La Cage de Stephanoceros Se Referme
Rotifères

La Cage de Stephanoceros Se Referme

Au ras de la feuille d'aulne, le regard est entièrement saisi par un paysage de cellulose en décomposition — des faisceaux de fibres brun chocolat et ocre brûlé, effilochés aux bords par la dégradation microbienne, baignés dans une lumière ambrée que filtrent les tannins dissous dans la colonne d'eau au-dessus. De ce terrain accidenté s'élève, ancré à une crête de cellulose fissurée par un épais pédoncule gélatineux couleur de miel pâle, un unique *Stephanoceros fimbriatus* : ses cinq bras spiralés d'ivoire translucide, chacun incurvé vers l'intérieur, forment une architecture de cage voûtée de quelques centaines de micromètres de diamètre — une cathédrale de capture suspendue dans la viscosité immobile du milieu aquatique.

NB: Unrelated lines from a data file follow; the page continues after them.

Lemma seal_for_ingest_roundtrip_witness :
  exists tb', ingest hub_table demo_sealed demo_src
    = (tb', Data 2 demo_packet).
Proof.
  destruct (seal_for_ingest_roundtrip 
    spoke_table hub_table 1 0 (new_peer spoke_rc 1704067200000000002 spoke_peer)
    (SockV4 3405803777 18020) 1 (new_peer hub_rc 1704067200000000001 hub_peer) 0 []
    demo_packet 167772162 demo_src) as (ta' & d & tb' & Hs & Hi & _).
  - exact spoke_table_ok.
  - exact hub_table_ok.
  - vm_compute. reflexivity.
  - reflexivity.
  - reflexivity.
  - reflexivity.
  - apply new_tables_linked; try done; apply (bool_decide_unpack _); vm_compute; exact I.
  - apply rx_new_refines.
  - left. simpl. lia.
  - vm_compute. reflexivity.
  - vm_compute. reflexivity.
  - intros _ tag j r Htag Hj Hr. assert (j = 0%nat) as -> by lia.
    injection Hr as <-. revert Htag.
    replace (datagram_tag _) with (Some (default [] (datagram_tag demo_sealed))) by (vm_compute; reflexivity).
    intros [= <-]. vm_compute. reflexivity.
  - exists tb'. assert (demo_sealed = d) as -> by (unfold demo_sealed; by rewrite Hs). exact Hi.
Defined.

À l'intérieur de cette géométrie en fermeture, un cilié argenté lutte encore, ses milliers de cils battant en éclats de lumière froide contre le silence ambré de tout le reste, son enveloppe souple déjà légèrement déformée là où deux bras ont établi un premier contact. Dans le corps translucide du rotifère, le mastax — appareil masticateur compact aux pièces imbriquées comme un mécanisme d'horlogerie biologique — est visible en tension, prêt à saisir une proie que la physique même de ce monde, gouverné par la viscosité plutôt que par l'inertie, rend déjà impossible à fuir.